Wednesday, January 13, 2016

Cyber Weapon Testing

As the use of cyber tools to attack infrastructure is apparently starting to be used as a means of effecting nation state political goals it is necessary to examine how those tools can be honed, improved and tested without risking conventional warfare. While in the early days of cyber weapon development (ala Stuxnet) subterfuge or obfuscation was adequate to prevent retaliation, strides in the technologies for isolation, identification and attribution of cyber weapons are making real world testing of these weapons more difficult.

Artificial testbeds and weapons ranges will certainly have their place in cyber weapon development and evaluation, but a cautious adversary would be wary of relying on new strategic weapons in a full scale attack without having tested both their capability and their target’s potential responses to such an assault.

Proxy Targets

A time honored tradition in conventional weapon development has been the use of new weapon systems against proxy targets. Lesser third party nations that had limited retaliatory capability were attacked with new weapons to see how well the weapons actually fared in combat conditions. If the proxy target had some of the defensive armament used by the primary opponent, the test would provide important data to the developers of weapons and tactics as to how best employ the new weapons in future conflicts.
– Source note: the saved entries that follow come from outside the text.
(** * Header tag output formats of rpm (lib/formats.c)

    A shallow embedding of the converters of [lib/formats.c] and of the
    registry that names them, with the properties the specification states
    about them.

    Conventions of the embedding.
    - A C string is a [string]; [strcat] is append, [strlen] is [String.length].
    - A byte ([uint8_t]) and every fixed-width integer is a [Z]; wrap-around
      is written out where the code relies on it.
    - A converter [char *f(rpmtd td, char *formatPrefix)] becomes a function
      from the tag data container and the template to an [outcome]: the
      returned pointer ([None] for [NULL]) together with the template as the
      call leaves it, or [Fault] when the call reads through a [NULL] pointer
      or outside its buffer.
    - Everything the file takes from libc, from rpmio and from the headers
      that are not part of [lib/formats.c] (constants, [printf], [strftime],
      [gettext], base64, the OpenPGP packet parser) is a field of the class
      [Env].  The statements hold for every environment that meets the
      laws they name; [CLocale.env] is an environment that runs.

    The first part holds the embedding and the notions the statements use,
    the second part the statements and their proofs. *)

From Stdlib Require Import ZArith List String Ascii Bool Arith Lia.
From Equations Require Import Equations.
Import ListNotations.

Local Open Scope string_scope.
Local Open Scope Z_scope.

(** ** C strings *)

Definition strcat (dst src : string) : string := dst ++ src.
Definition strlen (s : string) : nat := String.length s.
Definition xstrdup (s : string) : string := s.

(** The character form of a value the code stores into a [char]. *)
Definition digit_char (d : Z) : ascii :=
  match String.get (Z.to_nat d) "0123456789abcdef" with
  | Some c => c
  | None => "?"%char
  end.

Fixpoint utoa_aux (fuel : nat) (base n : Z) (acc : string) : string :=
  match fuel with
  | O => acc
  | S fuel' =>
      let acc' := String (digit_char (n mod base)) acc in
      if n / base =? 0 then acc' else utoa_aux fuel' base (n / base) acc'
  end.
(** C5, as the code has it.  For a union whose variants carry pairwise
    different discriminant values - the source notes that the "const value
    is different for each option" - the sorted subfield list is the
    concatenation, in variant declaration order, of each variant's
    subfields sorted by the sibling rules: sorting acts inside each
    [parentValue] group, and a subfield of an earlier variant precedes
    every subfield of a later variant, as it did when encountered. *)
Theorem oneOf_subfields_sorted_within_groups (lc : string -> string -> Z)
    (key : string) (prop : AirbyteProperty) (path : list string)
    (isRequired : bool) (node : FormField)
    (options : list AirbyteProperty) :
  prop_oneOf prop = Some options ->
  NoDup (discriminantValues options) ->
  parseOneOfField lc key prop path isRequired = Ok node ->
  exists groups subFields,
    variant_groups (parseOneOfField lc) path options groups /\
    map fst groups = discriminantValues options /\
    (forall value own field,
       In (value, own) groups -> In field own ->
       field_parentValue field = Some value) /\
    field_subFields node = Some subFields /\
    subFields =
      concat (map (fun group => sortFieldsByAirbyteRules lc (snd group))
                groups) /\
    (forall g1 g2 x y,
       occurs_before g1 g2 groups -> In x (snd g1) -> In y (snd g2) ->
       occurs_before x y (concat (map snd groups)) /\
       occurs_before x y subFields).
Proof.
  intros Hoptions Hdup Hnode.
  destruct (parseOneOfField_groups lc key prop path isRequired node options
              Hoptions Hnode) as (groups & Hgroups & Hvalues & Hsubs & _).
  assert (Htag : forall value own field,
    In (value, own) groups -> In field own ->
    field_parentValue field = Some value).
  { intros value own field Hgroup Hin.
    destruct (variant_groups_In _ _ _ _ Hgroups _ _ Hgroup)
      as (variant & entries & discKey & _ & _ & _ & Hvs).
    destruct (variantSubFields_In (parseOneOfField lc) path
                (parseOneOfField_path lc) _ _ _ _ _ Hvs) as [Hfwd _].
    destruct (Hfwd _ Hin) as (propKey & propDef & _ & _ & Hbuilt).
    apply Hbuilt. }
  exists groups, (concat (map (fun group =>
                    sortFieldsByAirbyteRules lc (snd group)) groups)).
  repeat split; try assumption.
  - rewrite Hsubs. f_equal. apply sortOneOfSubFields_groups.
    + exact Htag.
    + now rewrite Hvalues.
  - now apply (occurs_before_concat _ _ snd g1 g2).
  - apply (occurs_before_concat _ _
             (fun group => sortFieldsByAirbyteRules lc (snd group)) g1 g2);
      try assumption; now apply js_sort_In.
Qed.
There have been people that have suggested that the recent cyber-attacks on the electric grid in the Ukraine was just this type of attack. While the Russians certainly have local interests vis a vis the Ukraine that might cause them to execute this type of attack, the use of a new cyber-attack methodology in actual field conditions could certainly be used to refine and improve such methods.

Mini Attacks

Limited attacks with conventional kinetic weapons against one’s primary adversary are very hard to hide. That may not be the case with cyber weapons. If one were to employ portions of the attack tools against an adversary during events when the target was already being stressed, the target might not notice the small cyber effects.

For example, if during a winter storm when a certain amount of electric distribution and transmission failures are to be expected, an adversary were to us new cyber weapons in very limited application the failures related to those attacks might not be investigated in sufficient detail to identify them as a cyber-attack.

An adversary that had already gained access to an electrical distribution network, for instance, could cause an automated breaker to open and carefully watch how that opening affected the remainder of the network. If the breaker controller had been doctored to not show that particular directed opening it is unlikely that the utility would take particular note of that breaker opening in the grand scheme of responding to the weather related problems.

Camouflaged Attacks

In a posting on the SANS ICS Blog last summer I described how isolated changes could be made to the controls of chemical reactions in a chemical manufacturing plant and make them seem like operator errors. Such attacks could be used to map control system responses at such a facility. Lacking detailed process knowledge, an attacker could use such response mapping over time as a method for developing an effective attack that could shut down or even damage the facility.

Preparedness

The last two weapon testing methodologies should be of increasing concern to control system owners as it becomes more obvious that there are nation states (and possibly non-state organizations) that are actively developing technology to attack industrial control systems as a tool of cyber warfare.


While few organizations are going to have the internal resources to complete prevent the possibility of such an attack, the ability to identify unauthorized intrusions into control system networks is a key to limiting the effectiveness of such attacks if they do occur. Such identification should allow for the emergency isolation/shutdown of the affected systems in a way that minimizes the potential damage.